- Activity: Return the lines below that contain "zlen".
Data supplied Block Start
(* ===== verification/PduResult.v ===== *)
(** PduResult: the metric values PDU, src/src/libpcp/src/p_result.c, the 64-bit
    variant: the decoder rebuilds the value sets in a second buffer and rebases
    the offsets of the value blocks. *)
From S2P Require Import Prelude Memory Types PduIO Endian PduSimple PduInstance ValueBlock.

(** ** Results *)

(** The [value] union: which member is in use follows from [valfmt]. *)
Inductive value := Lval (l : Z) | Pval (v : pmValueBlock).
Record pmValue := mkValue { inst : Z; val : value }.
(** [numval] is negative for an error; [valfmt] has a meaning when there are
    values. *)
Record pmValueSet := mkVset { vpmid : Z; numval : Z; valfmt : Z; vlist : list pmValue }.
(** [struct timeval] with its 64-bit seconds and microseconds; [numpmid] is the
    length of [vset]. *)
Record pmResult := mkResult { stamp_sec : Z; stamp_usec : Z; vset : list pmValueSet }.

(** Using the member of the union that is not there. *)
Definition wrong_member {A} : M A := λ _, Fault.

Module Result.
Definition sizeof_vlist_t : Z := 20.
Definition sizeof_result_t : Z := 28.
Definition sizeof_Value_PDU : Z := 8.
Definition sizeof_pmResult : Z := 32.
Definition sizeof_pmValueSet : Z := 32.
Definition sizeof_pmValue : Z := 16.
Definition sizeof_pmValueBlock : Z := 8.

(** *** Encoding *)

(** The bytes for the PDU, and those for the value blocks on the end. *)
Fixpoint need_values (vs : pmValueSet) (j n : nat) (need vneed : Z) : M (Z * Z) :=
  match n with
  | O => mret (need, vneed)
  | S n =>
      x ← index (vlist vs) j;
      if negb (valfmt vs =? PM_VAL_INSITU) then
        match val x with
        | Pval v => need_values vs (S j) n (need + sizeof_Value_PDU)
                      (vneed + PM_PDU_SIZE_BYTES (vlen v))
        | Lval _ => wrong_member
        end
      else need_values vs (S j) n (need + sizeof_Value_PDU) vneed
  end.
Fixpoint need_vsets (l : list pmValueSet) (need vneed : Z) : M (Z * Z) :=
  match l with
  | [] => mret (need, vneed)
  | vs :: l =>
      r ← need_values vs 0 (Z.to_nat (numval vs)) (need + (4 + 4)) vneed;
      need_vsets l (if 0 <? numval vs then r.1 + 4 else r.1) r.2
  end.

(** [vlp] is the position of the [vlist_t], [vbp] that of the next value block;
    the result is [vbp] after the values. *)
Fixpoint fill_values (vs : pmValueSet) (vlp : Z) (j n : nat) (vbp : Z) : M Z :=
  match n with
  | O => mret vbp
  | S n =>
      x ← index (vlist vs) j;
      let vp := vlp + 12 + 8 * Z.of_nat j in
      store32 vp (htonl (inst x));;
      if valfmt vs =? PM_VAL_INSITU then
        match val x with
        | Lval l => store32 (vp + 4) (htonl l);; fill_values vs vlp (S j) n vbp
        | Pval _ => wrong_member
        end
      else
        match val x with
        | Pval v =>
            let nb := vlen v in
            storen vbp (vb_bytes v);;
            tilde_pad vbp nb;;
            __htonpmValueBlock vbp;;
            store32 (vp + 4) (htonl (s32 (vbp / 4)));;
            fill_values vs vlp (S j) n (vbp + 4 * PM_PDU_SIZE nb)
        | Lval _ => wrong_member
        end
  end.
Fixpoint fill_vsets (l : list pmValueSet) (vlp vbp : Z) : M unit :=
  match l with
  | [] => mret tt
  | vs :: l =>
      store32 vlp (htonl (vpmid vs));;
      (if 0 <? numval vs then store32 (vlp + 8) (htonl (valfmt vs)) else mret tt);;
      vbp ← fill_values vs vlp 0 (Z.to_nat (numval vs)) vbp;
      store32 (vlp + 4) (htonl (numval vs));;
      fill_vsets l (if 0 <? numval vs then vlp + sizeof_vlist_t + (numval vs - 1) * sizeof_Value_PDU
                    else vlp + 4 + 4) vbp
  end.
Data supplied Block End
Data supplied Block Start
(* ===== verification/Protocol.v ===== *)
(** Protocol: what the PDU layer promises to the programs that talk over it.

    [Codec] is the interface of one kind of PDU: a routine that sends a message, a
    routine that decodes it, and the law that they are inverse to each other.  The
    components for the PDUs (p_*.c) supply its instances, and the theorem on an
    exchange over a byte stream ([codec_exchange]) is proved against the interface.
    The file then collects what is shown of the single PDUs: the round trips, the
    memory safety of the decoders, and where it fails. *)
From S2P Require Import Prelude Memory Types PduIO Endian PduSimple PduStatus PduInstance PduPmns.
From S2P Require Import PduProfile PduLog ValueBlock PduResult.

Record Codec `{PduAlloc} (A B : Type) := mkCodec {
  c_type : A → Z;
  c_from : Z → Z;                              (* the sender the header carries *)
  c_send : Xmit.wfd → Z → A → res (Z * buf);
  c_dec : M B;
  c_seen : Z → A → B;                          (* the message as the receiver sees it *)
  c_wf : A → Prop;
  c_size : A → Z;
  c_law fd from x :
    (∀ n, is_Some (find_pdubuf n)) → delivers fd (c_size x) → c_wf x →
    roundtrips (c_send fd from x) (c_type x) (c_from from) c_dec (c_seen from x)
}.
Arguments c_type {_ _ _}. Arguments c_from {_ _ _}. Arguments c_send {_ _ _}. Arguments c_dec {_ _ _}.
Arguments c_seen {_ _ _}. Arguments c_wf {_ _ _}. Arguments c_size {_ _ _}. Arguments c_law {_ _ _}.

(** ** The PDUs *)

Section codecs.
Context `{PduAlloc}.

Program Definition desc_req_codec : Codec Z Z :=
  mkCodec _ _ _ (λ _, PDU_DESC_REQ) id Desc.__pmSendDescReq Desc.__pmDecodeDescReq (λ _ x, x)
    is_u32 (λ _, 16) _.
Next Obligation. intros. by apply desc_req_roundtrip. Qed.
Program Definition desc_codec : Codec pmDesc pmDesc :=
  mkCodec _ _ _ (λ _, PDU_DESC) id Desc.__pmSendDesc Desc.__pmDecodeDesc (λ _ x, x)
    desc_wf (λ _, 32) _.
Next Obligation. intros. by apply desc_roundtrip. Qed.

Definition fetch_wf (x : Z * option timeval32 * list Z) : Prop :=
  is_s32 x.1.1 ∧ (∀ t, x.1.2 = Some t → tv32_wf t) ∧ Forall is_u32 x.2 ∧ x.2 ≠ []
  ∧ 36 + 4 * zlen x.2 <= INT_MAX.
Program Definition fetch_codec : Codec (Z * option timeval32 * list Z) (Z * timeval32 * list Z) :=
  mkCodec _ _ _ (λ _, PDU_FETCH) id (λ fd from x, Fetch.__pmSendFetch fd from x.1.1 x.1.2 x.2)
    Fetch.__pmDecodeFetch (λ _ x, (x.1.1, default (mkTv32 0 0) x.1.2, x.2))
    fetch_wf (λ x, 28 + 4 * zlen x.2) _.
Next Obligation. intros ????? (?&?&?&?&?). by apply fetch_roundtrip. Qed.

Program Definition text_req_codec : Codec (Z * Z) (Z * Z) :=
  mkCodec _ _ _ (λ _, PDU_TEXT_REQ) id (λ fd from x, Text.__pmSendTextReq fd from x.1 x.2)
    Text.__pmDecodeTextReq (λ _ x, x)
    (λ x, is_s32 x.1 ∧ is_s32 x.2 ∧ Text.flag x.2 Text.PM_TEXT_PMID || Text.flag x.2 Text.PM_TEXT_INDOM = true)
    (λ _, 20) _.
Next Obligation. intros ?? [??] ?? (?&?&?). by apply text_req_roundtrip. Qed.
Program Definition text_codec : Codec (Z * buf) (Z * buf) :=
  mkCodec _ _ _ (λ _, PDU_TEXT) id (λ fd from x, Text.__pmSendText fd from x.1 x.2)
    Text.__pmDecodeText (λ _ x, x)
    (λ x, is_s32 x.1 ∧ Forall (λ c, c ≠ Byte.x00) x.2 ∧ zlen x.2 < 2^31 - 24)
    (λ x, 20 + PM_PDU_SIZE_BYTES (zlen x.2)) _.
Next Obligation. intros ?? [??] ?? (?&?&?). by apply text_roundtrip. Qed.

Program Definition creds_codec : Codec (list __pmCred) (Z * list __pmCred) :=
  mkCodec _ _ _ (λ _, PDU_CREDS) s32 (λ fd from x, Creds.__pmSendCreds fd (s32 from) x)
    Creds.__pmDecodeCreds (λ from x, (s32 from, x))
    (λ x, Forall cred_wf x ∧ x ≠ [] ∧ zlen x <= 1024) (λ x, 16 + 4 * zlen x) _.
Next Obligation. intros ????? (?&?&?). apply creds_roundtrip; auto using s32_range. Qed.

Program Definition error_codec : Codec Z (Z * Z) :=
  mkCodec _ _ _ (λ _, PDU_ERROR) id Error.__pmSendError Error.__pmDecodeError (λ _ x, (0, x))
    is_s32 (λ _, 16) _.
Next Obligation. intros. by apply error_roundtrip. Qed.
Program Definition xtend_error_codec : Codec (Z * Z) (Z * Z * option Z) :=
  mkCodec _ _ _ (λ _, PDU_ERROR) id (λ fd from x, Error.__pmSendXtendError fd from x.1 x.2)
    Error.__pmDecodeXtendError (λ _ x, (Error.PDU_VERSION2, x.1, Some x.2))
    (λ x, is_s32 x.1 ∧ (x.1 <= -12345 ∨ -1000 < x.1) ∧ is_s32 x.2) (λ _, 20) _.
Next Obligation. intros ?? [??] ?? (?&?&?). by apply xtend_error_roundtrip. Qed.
Data supplied Block End
- Task solution:
  ∧ 36 + 4 * zlen x.2 <= INT_MAX.
    fetch_wf (λ x, 28 + 4 * zlen x.2) _.
    (λ x, is_s32 x.1 ∧ Forall (λ c, c ≠ Byte.x00) x.2 ∧ zlen x.2 < 2^31 - 24)
    (λ x, 20 + PM_PDU_SIZE_BYTES (zlen x.2)) _.
    (λ x, Forall cred_wf x ∧ x ≠ [] ∧ zlen x <= 1024) (λ x, 16 + 4 * zlen x) _.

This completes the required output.